Regarding the reviewer’s question on optimizing efficiency, we are pleased to share that the 'bright ending (BE)' phenomenon is observable even in earlier inference steps, though it is not as pronounced as in the final denoising step. This stems from the same insight discussed in Section 4: as the denoising process progresses, non-memorized generations’ end tokens typically exhibit a dark cross-attention map containing only low-attention finer edges or scattered random points. Since the end token summarizes the semantic meanings of the prompt, this behavior indicates that, in later inference steps, the denoiser’s attention shifts from focusing on semantic meanings to concentrating on fine details as the image becomes cleaner. In contrast, memorized generations follow an inflexible overfitted trajectory, resulting in their end token’s attention scores displaying a distinct anomaly — the 'bright ending'. While leveraging BE from earlier steps could improve efficiency, the anomaly becomes most pronounced at the final step. Thus, we focus on the final-step BE to ensure robustness and effectiveness.

Given the significant practical contributions demonstrated throughout this paper, we argue that the marginal increase in computational cost for using the final-step BE compared to earlier-step BE is well worth the benefits in accuracy and utility. We appreciate the reviewer for raising this insightful question, which we believe will interest a wide audience. To address this issue thoroughly, we have added Section 8.2 in the Appendix. Thank you for your valuable suggestion!

Response to W2 and Q2: Generalizability of BE to other types of diffusion models.

Thank you for this thought-provoking question, which has inspired us to reflect on BE’s broader implications. We believe the BE phenomenon, rooted in the distinct denoising patterns of overfitted generations, has potential generalizability to certain other diffusion models that have the following two attributes: (1) suffer from the memorization issue, (2) use a denoising framework.

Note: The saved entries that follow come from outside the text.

(* ===== verification/RwSem.v ===== *)
(** * Reader-writer semaphores (lib/rwsem-spinlock.c, include/linux/rwsem-spinlock.h)

    [CONFIG_RWSEM_GENERIC_SPINLOCK] selects this implementation.  [wait_lock]
    makes each operation atomic: it is one function of the semaphore, which also
    returns the waiters whose [task] it sets to NULL, in the order it wakes
    them.  The tasks around it (their waiters on the stack, the loop in which
    they sleep, what they hold) are the configurations of a step relation. *)

From S2P Require Import Prelude.

#[local] Open Scope Z_scope.

Definition RWSEM_WAITING_FOR_READ : Z := 0x00000001.
Definition RWSEM_WAITING_FOR_WRITE : Z := 0x00000002.

(** struct rwsem_waiter; the list links are the position in [wait_list] *)
Record rwsem_waiter := mk_waiter { task : Z; flags : Z }.
(** struct rw_semaphore *)
Record rw_semaphore := mk_sem { activity : Z; wait_list : list rwsem_waiter }.

Definition __init_rwsem : rw_semaphore := mk_sem 0 [].

Definition has (waiter : rwsem_waiter) (flag : Z) : bool := negb (Z.land (flags waiter) flag =? 0).
Definition list_empty (l : list rwsem_waiter) : bool := match l with [] => true | _ => false end.

(** The loop of [__rwsem_do_wake]: what stays in the list, and who is woken. *)
Fixpoint wake_readers (l : list rwsem_waiter) : list rwsem_waiter * list rwsem_waiter :=
  match l with
  | [] => ([], [])
  | waiter :: rest =>
    if has waiter RWSEM_WAITING_FOR_READ then
      let '(rest, woken) := wake_readers rest in (rest, waiter :: woken)
    else (l, [])
  end.
(** One turn for every tick up to [jiffies]. *)
Inductive spec_run (jiffies : Z) : Z -> list (Z * Z) -> gmap Z Z -> list (Z * Z) -> gmap Z Z -> Prop :=
| run_end now h p : time_after_eq jiffies now = false -> spec_run jiffies now h p h p
| run_tick now h p h1 p1 h2 p2 : time_after_eq jiffies now = true ->
    spec_fire now h (mk_spec p (expired now p)) h1 p1 ->
    spec_run jiffies (u32 (now + 1)) h1 p1 h2 p2 -> spec_run jiffies now h p h2 p2.

End spec.

(** The pending timers of the wheel. *)
Definition pending (b : tvec_base) : gmap Z Z := omap (fun tm => if linked tm then Some (expires tm) else None) (timers b).
Definition abstract (b : tvec_base) : spec := mk_spec (pending b) (list_to_set (work_list b)).

(** ** The invariant *)

(** Level [n >= 1] has a slot for [2 ^ shift n] ticks. *)
Definition shift (n : Z) : Z := TVR_BITS + (n - 1) * TVN_BITS.

(** A timer on a slot will be on tv1 in its turn: in the slot of its expiry, or in
    the next one to run when that has passed; or on a higher level in the slot of
    its block of ticks, which has not begun. *)
Definition slot_ok (now e : Z) (p : Z * Z) : Prop :=
  let d := u32 (e - now) in
  (p.1 = 0 /\ (s32 d <= 0 /\ p.2 = now mod TVR_SIZE \/ d < TVR_SIZE /\ p.2 = e mod TVR_SIZE)) \/
  (1 <= p.1 <= 4 /\ p.2 = e / 2 ^ shift p.1 mod TVN_SIZE /\ e mod 2 ^ shift p.1 <= d < 2 ^ 31).
(** ... and does not begin with this tick. *)
Definition slot_ahead (now e : Z) (p : Z * Z) : Prop :=
  slot_ok now e p /\ (1 <= p.1 -> e mod 2 ^ shift p.1 < u32 (e - now)).
Fixpoint extend_nodes (fuel : nat) (s : radix) (newh : Z) : option (radix * Z) :=
  match fuel with
  | O => None
  | S fuel =>
    '(s, node) ← radix_tree_node_alloc s;
    if node =? 0 then Some (s, - ENOMEM) else
    nd ← nodes s !! node;
    l ← wr (slots nd) 0 (radix_tree_indirect_to_ptr (rnode (root s)));
    nd ← propagate_tags (root s) (set_slots nd l) (seqZ 0 RADIX_TREE_MAX_TAGS);
    let newheight := height (root s) + 1 in
    let s := set_node s node (mk_node newheight 1 (slots nd) (tags nd)) in
    let s := set_root s (mk_root newheight (gfp_mask (root s)) (radix_tree_ptr_to_indirect node)) in
    if height (root s) <? newh then extend_nodes fuel s newh else Some (s, 0)
  end.

Definition radix_tree_extend (s : radix) (index : Z) : option (radix * Z) :=
  h ← extend_height 7 index (height (root s) + 1);
  if rnode (root s) =? 0 then
    Some (set_root s (mk_root h (gfp_mask (root s)) (rnode (root s))), 0)
  else extend_nodes 7 s h.

Definition offset_of (index shift : Z) : Z := Z.land (Z.shiftr index shift) RADIX_TREE_MAP_MASK.
(** ** Insertion *)

(** A child node is missing: [slot = NULL] at [height]. *)
Definition add_child (s : radix) (height node offset : Z) : option (radix * Z) :=
  '(s, slot) ← radix_tree_node_alloc s;
  if slot =? 0 then Some (s, 0) else
  nd ← nodes s !! slot;
  let s := set_node s slot (mk_node height (count nd) (slots nd) (tags nd)) in
  if negb (node =? 0) then
    p ← nodes s !! node;
    l ← wr (slots p) offset slot;
    Some (set_node s node (mk_node (nheight p) (u32 (count p + 1)) l (tags p)), slot)
  else Some (set_root s (set_rnode (root s) (radix_tree_ptr_to_indirect slot)), slot).

Definition insert_item (s : radix) (node offset item : Z) : option (radix * Z) :=
  if negb (node =? 0) then
    p ← nodes s !! node;
    l ← wr (slots p) offset item;
    let p := mk_node (nheight p) (u32 (count p + 1)) l (tags p) in
    t0 ← tag_get p 0 offset;
    t1 ← tag_get p 1 offset;
    if t0 || t1 then None else Some (set_node s node p, 0)
  else
    let s := set_root s (set_rnode (root s) item) in
    if root_tag_get (root s) 0 || root_tag_get (root s) 1 then None else Some (s, 0).

(** [h] counts [height] down. *)
Fixpoint insert_down (h : nat) (s : radix) (index item node offset slot shift : Z) : option (radix * Z) :=
  match h with
  | O => if negb (slot =? 0) then Some (s, - EEXIST) else insert_item s node offset item
  | S h' =>
    '(s, slot) ← (if slot =? 0 then add_child s (Z.of_nat h) node offset else Some (s, slot));
    if slot =? 0 then Some (s, - ENOMEM) else
    let offset := offset_of index shift in
    let node := slot in
    nd ← nodes s !! node;
    slot ← rd (slots nd) offset;
    insert_down h' s index item node offset slot (u32 (shift - RADIX_TREE_MAP_SHIFT))
  end.

Definition top_shift (height : Z) : Z := u32 ((height - 1) * RADIX_TREE_MAP_SHIFT).
Lemma alloc_kept s pl : inv s pl -> exists s' a, radix_tree_node_alloc s = Some (s', a) /\
  root s' = root s /\ kept s pl s' pl /\
  (forall n, 0 < n -> supplied n s -> a <> 0 /\ supplied (n - 1) s') /\
  (a = 0 \/ spare (nodes s') pl a /\ is_Some (nodes s' !! a) /\
     a ∉ preloads s' ++ filter (fun a => a <> 0) (answers s')).
Proof.
  intros [Hs Ht Hsp]. destruct (node_alloc_spec s pl Hsp) as (s' & a & E & Hr & _ & Hag & Hsp' & Hsup & Ha).
  exists s', a. split_and!; try done. constructor; rewrite ?Hr; try done.
  - constructor; [rewrite Hr; by eapply shape_agree | | done].
    intros t Ht2. rewrite Hr. by apply (tag_inv_agree _ (nodes s)); [apply Ht|].
  - intros j Hj. unfold content, tagged. rewrite Hr, (leaf_item_agree (nodes s)) by done. split; [done|].
    intros t _. by rewrite (leaf_tag_agree (nodes s)).
Qed.

(** Where the walk of an insertion stands: above the place (l, q). *)
Definition parent_of (s : radix) (pl : places) (l q node offset : Z) : Prop :=
  (node = 0 /\ l = height (root s) /\ q = 0) \/
  (pl !! (l + 1, q / 64) = Some node /\ offset = q mod 64).

Lemma add_child_spec s pl l q node offset : inv s pl -> parent_of s pl l q node offset ->
  1 <= l <= height (root s) -> 0 <= q -> q * 64 ^ l < 2 ^ 32 -> pl !! (l, q) = None ->
  exists s' c pl', add_child s l node offset = Some (s', c) /\ kept s pl s' pl' /\
    (c = 0 \/ pl' !! (l, q) = Some c) /\ (forall n, 0 < n -> supplied n s -> c <> 0 /\ supplied (n - 1) s').
Proof.
  intros Hinv Hpar Hl Hq Hqr Hnone. unfold add_child.
  destruct (alloc_kept s pl Hinv) as (s1 & c & -> & Hr & Hk & Hsup & Hc). rewrite some_bind.
  destruct (Z.eqb_spec c 0) as [->|Hc0]; [exists s1, 0, pl; split_and!; try (done || by left)|].
  destruct Hc as [?|(Hcs & [cd Hcd] & Hcn)]; [done|]. rewrite Hcd, some_bind.
  pose proof (kp_inv _ _ _ _ Hk) as Hinv1. pose proof (inv_shape _ _ Hinv1) as Hs.
  destruct Hcs as (Hcp & Hcpl & Hcz). pose proof (Hcz _ Hcd) as Hz.
  destruct Hpar as [(-> & -> & ->)|[Hnode ->]]; cbn [negb Z.eqb].
  - assert (rnode (root s1) = 0 /\ pl = ∅) as [Hr0 ->].
    { destruct (sh_root _ _ _ Hs) as [?|[(Hh & _)|(_ & b & _ & Hb)]]; [done | rewrite Hr in Hh; lia | rewrite Hr in Hb; congruence]. }
    assert (spare (nodes s1) ∅ c) as Hcs by done.
    exists (set_root (set_node s1 c (mk_node (height (root s)) (count cd) (slots cd) (tags cd)))
              (set_rnode (root s1) (radix_tree_ptr_to_indirect c))), c, {[(height (root s), 0) := c]}.
    rewrite <- Hr in *. split_and!; [done| |right; apply lookup_singleton_eq|].
    + constructor; [|by rewrite <- Hr|exact (kp_gfp _ _ _ _ Hk)|].
      * constructor.
        -- apply first_shape; try done; lia.
        -- intros t Ht. apply first_tags; try done; by apply (inv_tags _ _ Hinv1).
        -- eapply (spares_grow s1 _ ∅ _ c); try done; [apply Hinv1|..].
           ++ intros b Hb _. by apply lookup_insert_ne.
           ++ intros x b [_ <-]%lookup_singleton_Some. by left.
      * intros j Hj. destruct (kp_same _ _ _ _ Hk j Hj) as [<- Htg].
        destruct (first_leaf (root s1) (nodes s1) c (mk_node (height (root s1)) (count cd) (slots cd) (tags cd)) Hz j) as [E1 E2].
        assert ((height (root s1) =? 0) = false) as Hh0 by lia. split.
        -- unfold content. cbn [root set_root set_node nodes height set_rnode]. by rewrite Hh0, E1, leaf_item_empty.
        -- intros t Ht. rewrite <- Htg by done. unfold tagged. cbn [root set_root set_node nodes height set_rnode].
           rewrite Hh0, E2. unfold leaf_tag. by rewrite lookup_empty.
    + intros n Hn Hsn. destruct (Hsup n Hn Hsn) as [? ?]. split; [done|]. by eapply supplied_root.
  - destruct (sh_node _ _ _ Hs _ _ _ Hnode) as (Hnp & nd & Hm & Ho). rewrite (ptr_nonzero node Hnp). cbn [negb].
    assert (node <> c) as Hne by (intros ->; by apply (Hcpl _ Hnode)).
    cbn [set_node nodes]. rewrite lookup_insert_ne, Hm, some_bind by done.
    pose proof (Z.mod_pos_bound q 64 ltac:(lia)) as Hoff.
    destruct (slot_wr nd (q mod 64) c (no_slots _ _ _ _ Ho) Hoff) as (l' & -> & Hl' & Hsl & Hso & Hnzl).
    rewrite some_bind. assert (q = 64 * (q / 64) + q mod 64) as Eq by (apply Z.div_mod; lia).
    assert (slot nd (q mod 64) = 0) as Hs0.
    { rewrite (no_children _ _ _ _ Ho) by lia. replace (l + 1 - 1) with l by lia. by rewrite <- Eq, Hnone. }
    rewrite Hs0, (ptr_nonzero c Hcp) in Hnzl. cbn in Hnzl.
    pose proof (place_level _ _ _ Hs _ _ _ Hnode) as Hlev. rewrite Hr in Hlev.
    set (pl' := <[(l + 1 - 1, 64 * (q / 64) + q mod 64) := c]> pl).
    set (cd' := mk_node l (count cd) (slots cd) (tags cd)).
    set (nd' := mk_node (nheight nd) (u32 (count nd + 1)) l' (tags nd)).
    assert (pl !! (l + 1 - 1, 64 * (q / 64) + q mod 64) = None) as Hfree
      by (replace (l + 1 - 1) with l by lia; by rewrite <- Eq).
    assert ((64 * (q / 64) + q mod 64) * 64 ^ (l + 1 - 1) < 2 ^ 32) as Hqr'
      by (replace (l + 1 - 1) with l by lia; by rewrite <- Eq).
    assert (spare (nodes s1) pl c) as Hcs by done.
    assert (nheight cd' = l + 1 - 1) as Hcdh by (cbn; lia).
    assert (nz (slots nd') = nz (slots nd) + 1) as Hnz1 by (cbn [nd' slots]; lia).
    exists (set_node (set_node s1 c cd') node nd'), c, pl'. split_and!; [done| | |].
    + constructor; [|by rewrite <- Hr|exact (kp_gfp _ _ _ _ Hk)|].
      * constructor.
        -- eapply (link_shape _ _ _ Hs (l + 1) (q / 64) node (q mod 64) c nd nd' cd'); first [done | lia | apply Hsl | apply Hso].
        -- intros t Ht. eapply (link_tags _ _ _ Hs (l + 1) (q / 64) node (q mod 64) c nd nd' cd');
             first [done | lia | apply Hsl | apply Hso | by apply (inv_tags _ _ Hinv1)].
        -- eapply (spares_grow s1 _ pl _ c); try done; [apply Hinv1|..].
           ++ intros b Hb Hbp. cbn [nodes set_node]. rewrite lookup_insert_ne by (intros ->; by apply (Hbp _ Hnode)).
              by apply lookup_insert_ne.
           ++ intros x b [[_ <-]|[_ Hb]]%lookup_insert_Some; [by left | right; eauto].
      * eapply same_trans; [exact (kp_same _ _ _ _ Hk)|]. intros j Hj.
        assert (leaf_item (<[node := nd']> (<[c := cd']> (nodes s1))) pl' j = leaf_item (nodes s1) pl j /\
          forall t, leaf_tag (<[node := nd']> (<[c := cd']> (nodes s1))) pl' j t = leaf_tag (nodes s1) pl j t) as [E1 E2]
          by (eapply link_leaf; first [done | lia | apply Hsl | apply Hso | apply Hs]).
        unfold content, tagged. cbn [root set_node nodes]. rewrite E1. split; [done|]. intros t _. by rewrite E2.
    + right. subst pl'. rewrite <- Eq. replace (l + 1 - 1) with l by lia. apply lookup_insert_eq.
    + intros n Hn Hsn. destruct (Hsup n Hn Hsn) as [? ?]. split; [done|]. by eapply supplied_root.
Qed.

For video diffusion models, especially the text-conditional ones, BE could extend naturally by analyzing aggregated or sequential attention patterns across time, leveraging temporal consistency. For unconditional image generation models, it can be challenging to observe BE due to the lack of conditioning, but it may manifest as latent space anomalies or distinct noise prediction patterns that are worth investigating. However, for flow-matching-based models, which bypass denoising by learning trajectories between distributions, we are skeptical about BE’s applicability due to their fundamentally different design.

We also observe that the degree of overfitting likely influences BE’s effectiveness. Text-conditional models, such as Stable Diffusion, are particularly prone to overfitting because text-conditioning acts as a "key" to the model's memory, creating more specific training data associations. Unconditional models lacking this specificity may exhibit less severe overfitting and, therefore, a subtler BE effect.

This intriguing direction offers exciting avenues for future research, and we will investigate its feasibility in subsequent work. We appreciate the reviewer for bringing this valuable perspective to light!

评论

Thanks the authors for the detailed response. I am actually more interested to see if the proposed method could be extended to other frameworks such as following matching, DiT, etc which are more mainstream now and to see the method could be generalized and has a wider audience. Therefore, I would like to maintain my initial score.

评论

We sincerely appreciate the reviewer’s thoughtful comments and interest in exploring the potential generalizability of our proposed BE phenomenon to other frameworks. This highlights exciting directions for future research, and we are grateful for the opportunity to further clarify the scope and significance of BE:

  • Flow-matching-based models, while inspired by diffusion principles, are fundamentally distinct frameworks. While flow-matching models represent a promising area, they remain conceptually and structurally different from traditional diffusion models such as they lack the explicit denoising process, and we believe it is natural for different frameworks to have customized designs that require non-trivial adaptions from methods designed for another framework.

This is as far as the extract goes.